El príncipe Andrés levantóse y se acercó a la ventana para abrirla. En cuanto la abrió, la luz de la luna, como si hubiera estado esperando al otro lado de los postigos, se precipitó en el interior del cuarto y lo inundó. El Príncipe abrió la ventana de par en par. La noche era fresca, inmóvil y clara. Delante mismo de la ventana se alineaban unos árboles retorcidos, oscuros por un lado, plateados del otro; debajo de los árboles crecía una vegetación grasa, húmeda, lujuriosa, esparciendo de un lado a otro sus hojas y sus tallos argentinos. Más lejos, detrás de los árboles negros, un tejado brillaba bajo el cielo; más allá, un gran árbol frondoso de blanco tronco; arriba, la luna casi entera, y el cielo primaveral, casi sin estrellas. El príncipe Andrés se apoyó en el alféizar. Su mirada se detuvo en el cielo.

La alcoba del príncipe Andrés estaba en el primer piso. La habitación de encima también estaba ocupada, y quienes se hallaban en ella tampoco dormían. Oyó, procedente de esa habitación, una charla mujeril.

- Otra vez - dijo una voz femenina que el príncipe Andrés reconoció enseguida.

-Pero ¿cuándo dormirás?-respondió otra voz.

- No dormiré, no podría dormir ahora. ¿Qué quieres que haga? Vamos, no te hagas de rogar, otra vez nada más.

Dos voces femeninas cantaron una frase musical que era el final de una tonada.

- ¡Ah!, ¡que bonita! ¡Vaya, vamos a dormir! Se ha terminado.

- Duerme; yo no podría - pronunció la primera de las voces, que se acercaba a la ventana. La mujer, evidentemente, se apoyaba en el alféizar, porque se percibía el frufrú de las faldas y hasta la respiración. Todo callaba y parecía petrificarse, la luna, la luz y las sombras.

El príncipe Andrés también tenía miedo de moverse y de delatar su indiscreción involuntaria.
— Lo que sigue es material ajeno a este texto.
(* ===== verification/Kernel.v ===== *)
(** * The state of the kernel core (src/kernel/src/core/)

    The scheduler, the process manager and the IPC manager are singletons that
    call each other, so they share one state here.  Process objects live at
    addresses in [pm_procs]: an address that is not there is a pointer to a
    deleted object, and following it is undefined.  The chain of [next] pointers
    from [m_first_process] is the list [m_processes].  Queues of processes hold
    addresses, and 0 is the null pointer.  What the machine answers (the
    current processor, the tick counter, the interrupt flag) is in [Machine],
    with the page tables and frames of Vmm.v. *)

From S2P Require Import Prelude Pmm Vmm Pages.

(** ** Processes (process.hpp) *)

Inductive ProcessState := Running | Stopped | Zombie | Ready | Waiting.

#[export] Instance ProcessState_eq_dec : EqDecision ProcessState.
Proof. solve_decision. Defined.

Record RegisterState := Regs {
  rax : Z; rbx : Z; rcx : Z; rdx : Z; rsi : Z; rdi : Z; rbp : Z; rsp : Z;
  r8 : Z; r9 : Z; r10 : Z; r11 : Z; r12 : Z; r13 : Z; r14 : Z; r15 : Z;
  rip : Z; rflags : Z; cs : Z; ss : Z
}.

Definition zero_regs : RegisterState := Regs 0 0 0 0 0 0 0 0 0 0 0 0 0 0 0 0 0 0 0 0.

Record MemoryRegion := Region {
  mr_start : Z; mr_size : Z; mr_writable : bool; mr_executable : bool
}.

(** The linked list of regions is owned by the process: a list.  [argv] and
    [envp] are their strings, [None] for the null pointer. *)
Record Process := Proc {
  pid : Z;
  ppid : Z;
  p_name : list Z;
  state : ProcessState;
  entry_point : Z;
  memory_regions : list MemoryRegion;
  brk : Z;
  program_break : Z;
  registers : RegisterState;
  kernel_stack : Z;
  user_stack : Z;
  argv : option (list (list Z));
  envp : option (list (list Z));
  argc : Z;
  priority : Z;
  total_runtime : Z;
  last_run : Z;
  waiting_on : Z
}.

(** Assignments to members. *)
Definition set_state (v : ProcessState) (p : Process) : Process :=
  Proc (pid p) (ppid p) (p_name p) v (entry_point p) (memory_regions p) (brk p)
    (program_break p) (registers p) (kernel_stack p) (user_stack p) (argv p) (envp p) (argc p)
    (priority p) (total_runtime p) (last_run p) (waiting_on p).
Definition set_waiting (v : Z) (p : Process) : Process :=
  Proc (pid p) (ppid p) (p_name p) (state p) (entry_point p) (memory_regions p) (brk p)
    (program_break p) (registers p) (kernel_stack p) (user_stack p) (argv p) (envp p) (argc p)
    (priority p) (total_runtime p) (last_run p) v.
Definition set_last_run (v : Z) (p : Process) : Process :=
  Proc (pid p) (ppid p) (p_name p) (state p) (entry_point p) (memory_regions p) (brk p)
    (program_break p) (registers p) (kernel_stack p) (user_stack p) (argv p) (envp p) (argc p)
    (priority p) (total_runtime p) v (waiting_on p).
Definition set_runtime (v : Z) (p : Process) : Process :=
  Proc (pid p) (ppid p) (p_name p) (state p) (entry_point p) (memory_regions p) (brk p)
    (program_break p) (registers p) (kernel_stack p) (user_stack p) (argv p) (envp p) (argc p)
    (priority p) v (last_run p) (waiting_on p).
Definition set_priority (v : Z) (p : Process) : Process :=
  Proc (pid p) (ppid p) (p_name p) (state p) (entry_point p) (memory_regions p) (brk p)
    (program_break p) (registers p) (kernel_stack p) (user_stack p) (argv p) (envp p) (argc p)
    v (total_runtime p) (last_run p) (waiting_on p).
Definition set_regions (v : list MemoryRegion) (p : Process) : Process :=
  Proc (pid p) (ppid p) (p_name p) (state p) (entry_point p) v (brk p)
    (program_break p) (registers p) (kernel_stack p) (user_stack p) (argv p) (envp p) (argc p)
    (priority p) (total_runtime p) (last_run p) (waiting_on p).
Definition set_breaks (b pb : Z) (p : Process) : Process :=
  Proc (pid p) (ppid p) (p_name p) (state p) (entry_point p) (memory_regions p) b
    pb (registers p) (kernel_stack p) (user_stack p) (argv p) (envp p) (argc p)
    (priority p) (total_runtime p) (last_run p) (waiting_on p).
Definition set_entry (v : Z) (p : Process) : Process :=
  Proc (pid p) (ppid p) (p_name p) (state p) v (memory_regions p) (brk p)
    (program_break p) (registers p) (kernel_stack p) (user_stack p) (argv p) (envp p) (argc p)
    (priority p) (total_runtime p) (last_run p) (waiting_on p).
Definition set_stacks (ks us : Z) (p : Process) : Process :=
  Proc (pid p) (ppid p) (p_name p) (state p) (entry_point p) (memory_regions p) (brk p)
    (program_break p) (registers p) ks us (argv p) (envp p) (argc p)
    (priority p) (total_runtime p) (last_run p) (waiting_on p).
Definition set_args (a e : option (list (list Z))) (n : Z) (p : Process) : Process :=
  Proc (pid p) (ppid p) (p_name p) (state p) (entry_point p) (memory_regions p) (brk p)
    (program_break p) (registers p) (kernel_stack p) (user_stack p) a e n
    (priority p) (total_runtime p) (last_run p) (waiting_on p).
Definition set_registers (v : RegisterState) (p : Process) : Process :=
  Proc (pid p) (ppid p) (p_name p) (state p) (entry_point p) (memory_regions p) (brk p)
    (program_break p) v (kernel_stack p) (user_stack p) (argv p) (envp p) (argc p)
    (priority p) (total_runtime p) (last_run p) (waiting_on p).

(** A new process: the member initialisers. *)
Definition new_process : Process :=
  Proc 0 0 [] Stopped 0 [] 0 0 zero_regs 0 0 None None 0 5 0 0 0.

(** ** Managers *)

Record ProcessManager := PM {
  pm_procs : gmap Z Process;
  pm_new : Z;                      (* the address of the next object *)
  m_processes : list Z;
  m_current_process : Z;
  m_next_pid : Z
}.

Inductive SchedulerPolicy := RoundRobin | Priority.

Record CPURunQueue := RunQueue {
  process_queue : list Z;
  current_index : Z;
  current_time_slice : Z;
  rq_current : Z;
  cpu_id : Z;
  needs_resched : bool
}.

Record Scheduler := Sched {
  m_runqueues : list CPURunQueue;
  m_policy : SchedulerPolicy;
  m_load_balance_counter : Z
}.

Record IPCMessage := Msg { sender : Z; timestamp : Z; msg_size : Z; msg_data : list Z }.

Record MessageQueue := MQ {
  m_owner : Z;
  m_name : list Z;
  m_messages : list IPCMessage;
  m_waiting_processes : list Z
}.

Record SharedMemoryRegion := SHM {
  shm_id : Z; creator : Z; shm_size : Z; shm_address : Z; attached_processes : list Z
}.

(** [m_message_queues] holds addresses of queues in [ipc_queues], 0 for a freed
    slot; the shared regions are owned by their vector. *)
Record IPCManager := IPC {
  ipc_queues : gmap Z MessageQueue;
  ipc_new : Z;
  m_message_queues : list Z;
  m_shared_memory_regions : list SharedMemoryRegion;
  m_next_queue_id : Z;
  m_next_shared_memory_id : Z
}.

(** The inter-processor interrupts sent are kept as (processor, vector). *)
Record Machine := Mach {
  mc_cpu : Z;
  mc_cpu_count : Z;
  mc_ticks : Z;
  mc_interrupts : bool;
  mc_ipis : list (Z * Z);
  mc_vmm : VirtualMemoryManager
}.

Record Kernel := Kern {
  k_pm : ProcessManager;
  k_sched : Scheduler;
  k_ipc : IPCManager;
  k_machine : Machine
}.

Definition with_pm (f : ProcessManager → ProcessManager) (k : Kernel) : Kernel :=
  Kern (f (k_pm k)) (k_sched k) (k_ipc k) (k_machine k).
Definition with_sched (f : Scheduler → Scheduler) (k : Kernel) : Kernel :=
  Kern (k_pm k) (f (k_sched k)) (k_ipc k) (k_machine k).
Definition with_ipc (f : IPCManager → IPCManager) (k : Kernel) : Kernel :=
  Kern (k_pm k) (k_sched k) (f (k_ipc k)) (k_machine k).
Definition with_machine (f : Machine → Machine) (k : Kernel) : Kernel :=
  Kern (k_pm k) (k_sched k) (k_ipc k) (f (k_machine k)).

Definition set_procs (v : gmap Z Process) (m : ProcessManager) : ProcessManager :=
  PM v (pm_new m) (m_processes m) (m_current_process m) (m_next_pid m).
Definition set_processes (v : list Z) (m : ProcessManager) : ProcessManager :=
  PM (pm_procs m) (pm_new m) v (m_current_process m) (m_next_pid m).
Definition set_current_process (v : Z) (m : ProcessManager) : ProcessManager :=
  PM (pm_procs m) (pm_new m) (m_processes m) v (m_next_pid m).
Definition set_runqueues (v : list CPURunQueue) (m : Scheduler) : Scheduler :=
  Sched v (m_policy m) (m_load_balance_counter m).
Definition set_balance_counter (v : Z) (m : Scheduler) : Scheduler :=
  Sched (m_runqueues m) (m_policy m) v.
Definition set_ipc_queues (v : gmap Z MessageQueue) (m : IPCManager) : IPCManager :=
  IPC v (ipc_new m) (m_message_queues m) (m_shared_memory_regions m) (m_next_queue_id m)
    (m_next_shared_memory_id m).
Definition set_queue_table (v : list Z) (m : IPCManager) : IPCManager :=
  IPC (ipc_queues m) (ipc_new m) v (m_shared_memory_regions m) (m_next_queue_id m)
    (m_next_shared_memory_id m).
Definition set_shared (v : list SharedMemoryRegion) (m : IPCManager) : IPCManager :=
  IPC (ipc_queues m) (ipc_new m) (m_message_queues m) v (m_next_queue_id m)
    (m_next_shared_memory_id m).
Definition set_vmm (v : VirtualMemoryManager) (m : Machine) : Machine :=
  Mach (mc_cpu m) (mc_cpu_count m) (mc_ticks m) (mc_interrupts m) (mc_ipis m) v.
Definition add_ipi (cpu vector : Z) (m : Machine) : Machine :=
  Mach (mc_cpu m) (mc_cpu_count m) (mc_ticks m) (mc_interrupts m) (mc_ipis m ++ [(cpu, vector)])
    (mc_vmm m).

(** ** Following pointers *)

#[local] Abbreviation K := (ST Kernel).

Definition deref (p : Z) : K Process := λ k,
  match pm_procs (k_pm k) !! p with Some x => Ok (x, k) | None => UB end.

(** [p->member = ...] *)
Definition assign (p : Z) (f : Process → Process) : K unit := λ k,
  match pm_procs (k_pm k) !! p with
  | Some x => Ok (tt, with_pm (set_procs (<[p := f x]> (pm_procs (k_pm k)))) k)
  | None => UB
  end.

Definition get_runqueues : K (list CPURunQueue) := gets (λ k, m_runqueues (k_sched k)).
Definition get_rq (i : Z) : K CPURunQueue := l ← get_runqueues; lift (aget l i).
Definition put_rq (i : Z) (q : CPURunQueue) : K unit :=
  l ← get_runqueues; l ← lift (aset l i q); modify (with_sched (set_runqueues l)).

Definition deref_mq (p : Z) : K MessageQueue := λ k,
  match ipc_queues (k_ipc k) !! p with Some x => Ok (x, k) | None => UB end.
Definition assign_mq (p : Z) (x : MessageQueue) : K unit := λ k,
  match ipc_queues (k_ipc k) !! p with
  | Some _ => Ok (tt, with_ipc (set_ipc_queues (<[p := x]> (ipc_queues (k_ipc k)))) k)
  | None => UB
  end.

(** The operations of Pages.v, on the kernel's own page tables and frames. *)
Definition on_vmm {A} (f : ST VirtualMemoryManager A) : K A := λ k,
  match f (mc_vmm (k_machine k)) with
  | Ok (a, v) => Ok (a, with_machine (set_vmm v) k)
  | UB => UB
  | OutOfFuel => OutOfFuel
  end.

(** [new T]: an object at an address never used before.  The kernel heap is
    taken to have room for it. *)
Definition new_object (x : Process) : K Z :=
  p ← gets (λ k, pm_new (k_pm k));
  modify (with_pm (λ m, PM (<[p := x]> (pm_procs m)) (p + 1) (m_processes m) (m_current_process m)
                          (m_next_pid m)));;
  mret p.
Definition delete_object (p : Z) : K unit :=
  deref p;; modify (with_pm (λ m, set_procs (delete p (pm_procs m)) m)).

Definition new_mq (x : MessageQueue) : K Z :=
  p ← gets (λ k, ipc_new (k_ipc k));
  modify (with_ipc (λ m, IPC (<[p := x]> (ipc_queues m)) (p + 1) (m_message_queues m)
                          (m_shared_memory_regions m) (m_next_queue_id m) (m_next_shared_memory_id m)));;
  mret p.
Definition delete_mq (p : Z) : K unit :=
  deref_mq p;; modify (with_ipc (λ m, set_ipc_queues (delete p (ipc_queues m)) m)).

(** [n++] of an [int32_t]: overflow is undefined. *)
Definition inc_i32 (n : Z) : K Z := lift (if n =? 2 ^ 31 - 1 then UB else Ok (n + 1)).

(** ** Lemmas *)

Lemma deref_run p x k : pm_procs (k_pm k) !! p = Some x → deref p k = Ok (x, k).
Proof. intros E. unfold deref. by rewrite E. Qed.

Lemma assign_run p f x k :
  pm_procs (k_pm k) !! p = Some x →
  assign p f k = Ok (tt, with_pm (set_procs (<[p := f x]> (pm_procs (k_pm k)))) k).
Proof. intros E. unfold assign. by rewrite E. Qed.

Lemma bind_get_runqueues {B} (f : list CPURunQueue → K B) k :
  (get_runqueues ≫= f) k = f (m_runqueues (k_sched k)) k.
Proof. done. Qed.

Lemma get_rq_run (i : nat) q k :
  m_runqueues (k_sched k) !! i = Some q → get_rq (Z.of_nat i) k = Ok (q, k).
Proof. intros E. unfold get_rq, get_runqueues. st. unfold lift. by rewrite (aget_lookup _ _ _ E). Qed.

Lemma put_rq_run (i : nat) q k :
  (i < length (m_runqueues (k_sched k)))%nat →
  put_rq (Z.of_nat i) q k =
  Ok (tt, with_sched (set_runqueues (<[i := q]> (m_runqueues (k_sched k)))) k).
Proof.
  intros Hi. unfold put_rq, get_runqueues. st.
  rewrite (bind_lift _ (<[i := q]> (m_runqueues (k_sched k)))); [done|].
  rewrite aset_Ok by lia. by rewrite Nat2Z.id.
Qed.

Lemma deref_mq_run p x k : ipc_queues (k_ipc k) !! p = Some x → deref_mq p k = Ok (x, k).
Proof. intros E. unfold deref_mq. by rewrite E. Qed.

Lemma assign_mq_run p x y k :
  ipc_queues (k_ipc k) !! p = Some x →
  assign_mq p y k = Ok (tt, with_ipc (set_ipc_queues (<[p := y]> (ipc_queues (k_ipc k)))) k).
Proof. intros E. unfold assign_mq. by rewrite E. Qed.

Lemma on_vmm_run {A} (f : ST VirtualMemoryManager A) a v k :
  f (mc_vmm (k_machine k)) = Ok (a, v) → on_vmm f k = Ok (a, with_machine (set_vmm v) k).
Proof. intros E. unfold on_vmm. by rewrite E. Qed.

Lemma inc_i32_run n k : n < 2 ^ 31 - 1 → inc_i32 n k = Ok (n + 1, k).
Proof. intros Hn. unfold inc_i32. by rewrite (proj2 (Z.eqb_neq _ _)) by lia. Qed.

(** ** What the steps on one component leave alone *)

(** An invariant of the message queues and shared regions only. *)
Definition on_ipc (I : IPCManager → Prop) (k : Kernel) : Prop := I (k_ipc k).

Section on_ipc.
Context (I : IPCManager → Prop).

Lemma on_ipc_pm f : preserves (on_ipc I) (modify (with_pm f)).
Proof. by apply preserves_modify. Qed.
Lemma on_ipc_sched f : preserves (on_ipc I) (modify (with_sched f)).
Proof. by apply preserves_modify. Qed.
Lemma on_ipc_machine f : preserves (on_ipc I) (modify (with_machine f)).
Proof. by apply preserves_modify. Qed.
Lemma on_ipc_deref p : preserves (on_ipc I) (deref p).
Proof. intros k x k' HI. unfold deref. destruct (_ !! p); [intros [= <- <-]|]; done. Qed.
Lemma on_ipc_deref_mq p : preserves (on_ipc I) (deref_mq p).
Proof. intros k x k' HI. unfold deref_mq. destruct (_ !! p); [intros [= <- <-]|]; done. Qed.
Lemma on_ipc_assign p f : preserves (on_ipc I) (assign p f).
Proof. intros k x k' HI. unfold assign. destruct (_ !! p); [intros [= <- <-]|]; done. Qed.
Lemma on_ipc_vmm {A} (f : ST VirtualMemoryManager A) : preserves (on_ipc I) (on_vmm f).
Proof. intros k x k' HI. unfold on_vmm. destruct (f _) as [[a v]| |]; [intros [= <- <-]|..]; done. Qed.
Lemma on_ipc_get_rq i : preserves (on_ipc I) (get_rq i).
Proof. unfold get_rq, get_runqueues. preserves. Qed.
Lemma on_ipc_put_rq i q : preserves (on_ipc I) (put_rq i q).
Proof. unfold put_rq, get_runqueues. preserves. by apply preserves_modify. Qed.
Lemma on_ipc_inc n : preserves (on_ipc I) (inc_i32 n).
Proof. unfold inc_i32. preserves. Qed.
End on_ipc.

#[export] Hint Resolve on_ipc_pm on_ipc_sched on_ipc_machine on_ipc_deref on_ipc_deref_mq on_ipc_assign
  on_ipc_vmm on_ipc_get_rq on_ipc_put_rq on_ipc_inc : preserves.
- ¡Sonia, Sonia! - gritó de nuevo la primera voz -. ¡Quién ha de poder dormir! ¡Mira, mira qué maravilla! ¡Ah! ¡Qué maravilla! Sonia, despiértate - decía casi llorando -. No había visto nunca una noche tan deliciosa como ésta.

Sonia respondió sin entusiasmo alguna cosa.

- ¡Ven, mira qué luna! ¡Ah! Es maravillosa. Vamos, mujer, ven, créeme, ven. ¿Ves? Me encogería, me pondría de puntillas, me abrazaría las rodillas bien fuerte y me pondría a volar, así.

- Vamos, basta, que te vas a caer…

Se oía un rumor de lucha y la voz disgustada de Sonia:

- ¡Ya es la una!

- ¡Vete, vete! Todo me lo estropeas.

Otra vez todo quedó en silencio. El príncipe Andrés sabía que ella estaba aún en la ventana; de vez en cuando oía un ligero movimiento, a veces un suspiro.

- ¡Ah Dios mío, Dios mío! ¿Qué será esto? - exclamó de súbito -. Vámonos a dormir. - Cerró la ventana.

«¿Qué le importa mi existencia? - pensaba el príncipe Andrés mientras escuchaba la conversación, esperando, sin saber por qué, que hablara de él -. ¡Y ella otra vez! ¡Parece hecho adrede!»-Súbitamente, en su alma se produjo un tumulto tan inesperado de pensamientos de juventud y de esperanza, en contradicción con toda su vida, que no tuvo ánimos para explicarse su estado y se durmió enseguida.